As has been shown, the electrochemical processes taking place within a can often involve the dissolution of some tin. It is well established that no ill effects can be attributed to regular long term ingestion of tin at the levels normally encountered with good canning practice. A few instances have been reported of temporary irritation of the gastro-intestinal tract caused by ingestion of products with abnormally high tin contents. However, once the tin was voided, no long term harmful effects were experienced. It should be emphasised that only tin in solution appears to cause these temporary upsets at high levels; in solid foods, most of the tin appears to be combined with food constituents such as proteins and is rendered innocuous.
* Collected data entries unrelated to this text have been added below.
(** The director overwrites the URL its request points to with
    [rewriteURL], whether or not that URL is the target itself. *)
Lemma director_spec (target : positive) (targetQuery : string)
    (req : http.Request) (σ : Store) (t u : url.URL) :
  σ !! target = Some t ->
  σ !! http.URL req = Some u ->
  director target targetQuery req σ
  = Some (req, <[http.URL req := rewriteURL t targetQuery u]> σ).
Proof.
  intros Ht Hu. unfold director, rewriteURL.
  destruct (decide (target = http.URL req)) as [Heq | Hne].
  - rewrite Heq in Ht. assert (t = u) as -> by congruence.
    rewrite Heq, Hu. cbn [mbind option_bind].
    repeat (first [ rewrite lookup_insert_eq
                  | erewrite assign_lookup by first [ exact Hu | apply lookup_insert_eq ] ];
            cbn [mbind option_bind]).
    cbn [url.RawQuery url.set_Path url.set_Host url.set_Scheme url.Path url.Host url.Scheme].
    destruct (String.eqb targetQuery "" || String.eqb (url.RawQuery u) "");
      rewrite !insert_insert_eq; reflexivity.
  - rewrite Ht. cbn [mbind option_bind].
    repeat (first [ rewrite lookup_insert_eq
                  | rewrite lookup_insert_ne by (intros E; apply Hne; symmetry; exact E)
                  | rewrite Ht
                  | erewrite assign_lookup by first [ exact Hu | apply lookup_insert_eq ] ];
            cbn [mbind option_bind]).
    cbn [url.RawQuery url.set_Path url.set_Host url.set_Scheme url.Path url.Host url.Scheme].
    destruct (String.eqb targetQuery "" || String.eqb (url.RawQuery u) "");
      rewrite !insert_insert_eq; reflexivity.
Qed.

(** The empty string is a right unit of concatenation. *)
Lemma append_empty_r (s : string) : s +:+ "" = s.
Proof.
  induction s as [|c s IH]; [done |].
  change (String c s +:+ "") with (String c (s +:+ "")). by rewrite IH.
Qed.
In many countries, a limit of 250 ppm tin has been accepted for many years as a working recommendation for tin in foodstuffs. In the UK, a tin in food legislation was published in 1992, setting the limit for the level of tin in food at 200ppm. It has been suggested that lower limits might be applied to some special categories of canned products, for example baby foods and fruit juices. Extremely small amounts of tin may cause some loss of clarity in beer and the flavour of this product is extremely sensitive to trace metal content, so that multiple lacquer coatings are used for the interior of such cans.
Restrictions on the metal content of foodstuffs are under constant review, either as legislation or as recommendations which have some legal significance. National and international standards are continually being revised and changes in permitted levels are made from time to time.
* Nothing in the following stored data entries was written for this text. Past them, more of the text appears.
(** * hyperdht (red25519 fork): buffers, signables, the mutable record
      store and the test network

    A shallow embedding of [lib/crypto.js] and of the interoperability test
    file (the one that defines [createStandardTestnet] and [class Testnet]),
    with the properties the design document states about them.

    Definitions:
    - a state-and-exception monad [M], used for every effectful function;
    - [Mem]: Buffers as views on array stores; [hash], [unslabbedHash] and
      the construction of the 64-byte signable in the direct tests;
    - [Store]: the per-node table of mutable records and the replication
      put, as the design document describes them;
    - [Net]: [createStandardTestnet] and [Testnet.destroy] over a world
      that records every network action in a trace;
    - [Sample]: concrete inputs;
    - [Direct]: the two direct tests of the signature backends;
    - [Plan]: the actions of a creation and of a teardown, for runs in
      worlds where actions fail;
    - [Sample2]: more concrete inputs.

    Properties: [MemFacts], [StoreFacts] and [NetFacts], then [DirectFacts]
    and [PlanFacts]. *)

From Stdlib Require Import ZArith.
From Stdlib.Strings Require Import Byte.
From stdpp Require Import gmap strings list.
From Equations Require Import Equations.

Local Open Scope Z_scope.
Local Open Scope nat_scope.

(** ** A state-and-exception monad

    JavaScript code reads and writes shared objects and may throw (an
    [async] function that throws returns a rejected promise, and [await] on
    a rejected promise throws).  A computation takes the current state and
    returns either a value or the thrown error, together with the state at
    that point. *)

Section Eff.
Context {S E : Type}.

Inductive outcome (A : Type) : Type :=
| Ok (a : A)
| Throw (e : E).

Record M (A : Type) : Type := Run { run : S → outcome A * S }.
End Eff.

Arguments outcome : clear implicits.
Arguments M : clear implicits.
Arguments Ok {E A} a.
Arguments Throw {E A} e.
Arguments Run {S E A} _.
Arguments run {S E A} _ _.

Global Instance M_ret {S E} : MRet (M S E) :=
  λ A a, Run (λ s, (Ok a, s)).

Global Instance M_bind {S E} : MBind (M S E) :=
  λ A B f m, Run (λ s, match run m s with
                       | (Ok a, s') => run (f a) s'
                       | (Throw e, s') => (Throw e, s')
                       end).

Definition throw {S E A} (e : E) : M S E A := Run (λ s, (Throw e, s)).
Definition gets {S E A} (f : S → A) : M S E A := Run (λ s, (Ok (f s), s)).
Definition modify {S E} (f : S → S) : M S E unit := Run (λ s, (Ok tt, f s)).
Sulphur-containing compounds, including proteins and allied substances, occur naturally in most animal and vegetable products. During heat processing, these can break down to give free sulphide and hydrosulphide ions and evolution of hydrogen sulphide. Serious discolouration may occur on unpassivated tinplate or at scratches on passivated surfaces. Hydrogen sulphide in the headspace may, at pH less than 6, cause formation of iron sulphide, which may detach so as to discolour the contents of the can. Lacquering should overcome the problem of sulphide staining; for products known to produce this effect strongly, internal lacquers pigmented with zinc oxide may be used. These have only a slight pearly appearance and the zinc sulphide which is formed, is similarly a white product, so that no colour change occurs. It should be noted that sulphide staining affects only the appearance of the can interior and has no actual harmful effect on the foodstuff.
When considering grades of tinplate for packing particular products, it is possible only to provide general guidelines. Natural products vary in their corrosive effect with place of origin, with season, and with harvesting and other processes that precede canning. Other factors, which play a part, include canning technology, period of storage and transport of filled cans and requirements for can performance as influenced by national marketing conditions or legislation.